(TO DO): Among the entries below, tally each line in which the word "document" is found, then state the tally alone.

(EXTRACTED INFORMATION):

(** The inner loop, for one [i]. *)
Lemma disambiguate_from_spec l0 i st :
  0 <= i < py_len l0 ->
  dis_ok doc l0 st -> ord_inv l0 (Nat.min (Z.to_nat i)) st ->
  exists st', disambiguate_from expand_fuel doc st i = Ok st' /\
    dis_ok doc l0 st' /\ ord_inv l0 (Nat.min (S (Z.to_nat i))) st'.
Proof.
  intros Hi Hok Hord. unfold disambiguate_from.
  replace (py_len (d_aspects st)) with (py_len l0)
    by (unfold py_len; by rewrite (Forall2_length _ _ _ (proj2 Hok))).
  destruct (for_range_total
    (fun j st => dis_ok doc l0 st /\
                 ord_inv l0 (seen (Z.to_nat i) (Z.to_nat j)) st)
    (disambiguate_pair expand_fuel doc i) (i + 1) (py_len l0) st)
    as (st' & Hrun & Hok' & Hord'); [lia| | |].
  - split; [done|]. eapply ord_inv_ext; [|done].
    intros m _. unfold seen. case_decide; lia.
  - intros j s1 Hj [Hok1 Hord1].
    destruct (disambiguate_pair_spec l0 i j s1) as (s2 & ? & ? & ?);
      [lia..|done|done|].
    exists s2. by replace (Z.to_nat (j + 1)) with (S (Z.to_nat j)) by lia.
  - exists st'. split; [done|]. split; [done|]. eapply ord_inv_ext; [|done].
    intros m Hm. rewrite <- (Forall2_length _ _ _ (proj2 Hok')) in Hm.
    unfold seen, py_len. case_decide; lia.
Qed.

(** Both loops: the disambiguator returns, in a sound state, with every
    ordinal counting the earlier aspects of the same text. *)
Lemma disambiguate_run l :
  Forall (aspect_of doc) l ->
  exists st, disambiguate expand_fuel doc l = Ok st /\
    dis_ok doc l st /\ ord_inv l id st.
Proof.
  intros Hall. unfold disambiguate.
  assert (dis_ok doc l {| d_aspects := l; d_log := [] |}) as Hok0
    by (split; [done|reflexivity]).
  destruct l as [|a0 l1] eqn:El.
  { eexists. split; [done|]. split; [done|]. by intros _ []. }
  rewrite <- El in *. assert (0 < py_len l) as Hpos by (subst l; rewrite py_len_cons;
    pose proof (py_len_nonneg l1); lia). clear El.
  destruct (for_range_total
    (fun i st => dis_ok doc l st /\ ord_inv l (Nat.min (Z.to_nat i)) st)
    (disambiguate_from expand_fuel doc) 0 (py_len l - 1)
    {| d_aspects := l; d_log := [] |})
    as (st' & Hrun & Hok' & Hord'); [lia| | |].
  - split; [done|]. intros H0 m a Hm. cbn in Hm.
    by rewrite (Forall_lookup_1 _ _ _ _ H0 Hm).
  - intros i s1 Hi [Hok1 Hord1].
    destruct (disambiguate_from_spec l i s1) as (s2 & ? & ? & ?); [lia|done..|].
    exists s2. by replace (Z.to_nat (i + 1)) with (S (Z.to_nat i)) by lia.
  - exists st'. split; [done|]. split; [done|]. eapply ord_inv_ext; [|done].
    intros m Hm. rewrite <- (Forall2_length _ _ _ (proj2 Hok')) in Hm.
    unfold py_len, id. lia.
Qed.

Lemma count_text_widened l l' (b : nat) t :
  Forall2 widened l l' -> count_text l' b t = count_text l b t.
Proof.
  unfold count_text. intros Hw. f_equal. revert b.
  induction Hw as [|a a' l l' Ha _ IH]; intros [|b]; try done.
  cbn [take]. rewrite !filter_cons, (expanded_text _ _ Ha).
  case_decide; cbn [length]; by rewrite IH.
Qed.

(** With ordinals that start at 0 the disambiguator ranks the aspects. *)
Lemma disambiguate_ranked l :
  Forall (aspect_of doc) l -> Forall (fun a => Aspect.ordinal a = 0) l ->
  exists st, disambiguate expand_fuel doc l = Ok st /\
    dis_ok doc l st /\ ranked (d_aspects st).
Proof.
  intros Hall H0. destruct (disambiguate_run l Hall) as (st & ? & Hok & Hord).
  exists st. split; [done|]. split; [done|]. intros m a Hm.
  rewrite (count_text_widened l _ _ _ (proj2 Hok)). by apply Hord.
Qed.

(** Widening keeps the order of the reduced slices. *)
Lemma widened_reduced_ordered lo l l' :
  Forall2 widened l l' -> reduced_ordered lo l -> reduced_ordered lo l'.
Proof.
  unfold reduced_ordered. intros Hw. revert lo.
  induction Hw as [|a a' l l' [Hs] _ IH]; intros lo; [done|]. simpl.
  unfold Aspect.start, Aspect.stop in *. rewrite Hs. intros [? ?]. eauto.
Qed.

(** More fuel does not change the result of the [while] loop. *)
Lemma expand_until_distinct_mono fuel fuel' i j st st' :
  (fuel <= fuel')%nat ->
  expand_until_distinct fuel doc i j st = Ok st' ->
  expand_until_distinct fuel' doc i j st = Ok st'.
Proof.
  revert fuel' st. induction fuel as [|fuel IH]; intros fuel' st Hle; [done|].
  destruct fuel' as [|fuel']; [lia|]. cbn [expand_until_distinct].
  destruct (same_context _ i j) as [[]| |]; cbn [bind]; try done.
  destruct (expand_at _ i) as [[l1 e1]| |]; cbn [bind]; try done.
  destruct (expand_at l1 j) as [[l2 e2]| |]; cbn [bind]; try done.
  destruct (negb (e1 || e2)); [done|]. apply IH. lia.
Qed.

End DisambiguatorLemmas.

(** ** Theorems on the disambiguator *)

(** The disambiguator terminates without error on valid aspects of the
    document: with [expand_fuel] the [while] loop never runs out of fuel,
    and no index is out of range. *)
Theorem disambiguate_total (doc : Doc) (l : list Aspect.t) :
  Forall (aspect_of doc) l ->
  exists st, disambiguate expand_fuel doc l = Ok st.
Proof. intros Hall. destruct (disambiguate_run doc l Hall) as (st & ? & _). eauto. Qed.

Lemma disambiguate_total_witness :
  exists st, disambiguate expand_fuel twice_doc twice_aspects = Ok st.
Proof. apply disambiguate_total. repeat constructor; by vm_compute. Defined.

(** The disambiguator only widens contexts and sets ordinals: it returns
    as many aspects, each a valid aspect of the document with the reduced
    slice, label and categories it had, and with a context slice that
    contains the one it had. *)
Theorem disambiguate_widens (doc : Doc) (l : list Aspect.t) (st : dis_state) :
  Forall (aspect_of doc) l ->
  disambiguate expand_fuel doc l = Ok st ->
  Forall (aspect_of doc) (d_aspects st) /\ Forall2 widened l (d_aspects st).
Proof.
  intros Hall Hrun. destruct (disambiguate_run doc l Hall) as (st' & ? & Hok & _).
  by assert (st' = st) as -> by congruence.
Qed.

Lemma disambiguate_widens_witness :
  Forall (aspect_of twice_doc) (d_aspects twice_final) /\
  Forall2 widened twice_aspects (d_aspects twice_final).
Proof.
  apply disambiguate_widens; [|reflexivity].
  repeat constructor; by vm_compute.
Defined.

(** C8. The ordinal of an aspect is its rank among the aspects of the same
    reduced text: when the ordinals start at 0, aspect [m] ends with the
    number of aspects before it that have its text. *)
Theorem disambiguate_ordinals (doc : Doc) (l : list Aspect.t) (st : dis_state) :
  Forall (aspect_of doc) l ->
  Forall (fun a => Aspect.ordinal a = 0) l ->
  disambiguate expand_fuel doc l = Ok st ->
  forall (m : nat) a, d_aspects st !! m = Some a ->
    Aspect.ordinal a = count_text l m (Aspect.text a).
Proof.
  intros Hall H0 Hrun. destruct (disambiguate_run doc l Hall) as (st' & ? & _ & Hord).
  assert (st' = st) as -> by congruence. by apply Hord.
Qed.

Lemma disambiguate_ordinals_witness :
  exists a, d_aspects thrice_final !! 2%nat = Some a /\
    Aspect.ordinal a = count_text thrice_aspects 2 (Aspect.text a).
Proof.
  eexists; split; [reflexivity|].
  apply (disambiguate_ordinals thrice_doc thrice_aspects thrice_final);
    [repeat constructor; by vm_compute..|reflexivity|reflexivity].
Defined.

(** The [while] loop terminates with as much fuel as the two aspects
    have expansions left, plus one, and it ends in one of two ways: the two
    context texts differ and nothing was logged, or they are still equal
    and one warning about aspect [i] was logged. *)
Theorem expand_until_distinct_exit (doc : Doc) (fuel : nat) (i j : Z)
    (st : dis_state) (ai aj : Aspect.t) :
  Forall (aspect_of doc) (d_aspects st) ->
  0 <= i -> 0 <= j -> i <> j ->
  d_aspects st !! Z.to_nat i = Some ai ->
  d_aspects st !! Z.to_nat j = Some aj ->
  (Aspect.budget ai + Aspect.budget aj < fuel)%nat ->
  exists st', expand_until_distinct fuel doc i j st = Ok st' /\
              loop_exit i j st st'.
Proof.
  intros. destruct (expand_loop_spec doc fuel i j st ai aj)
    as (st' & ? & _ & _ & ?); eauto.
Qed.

(ANSWER SECTION): 2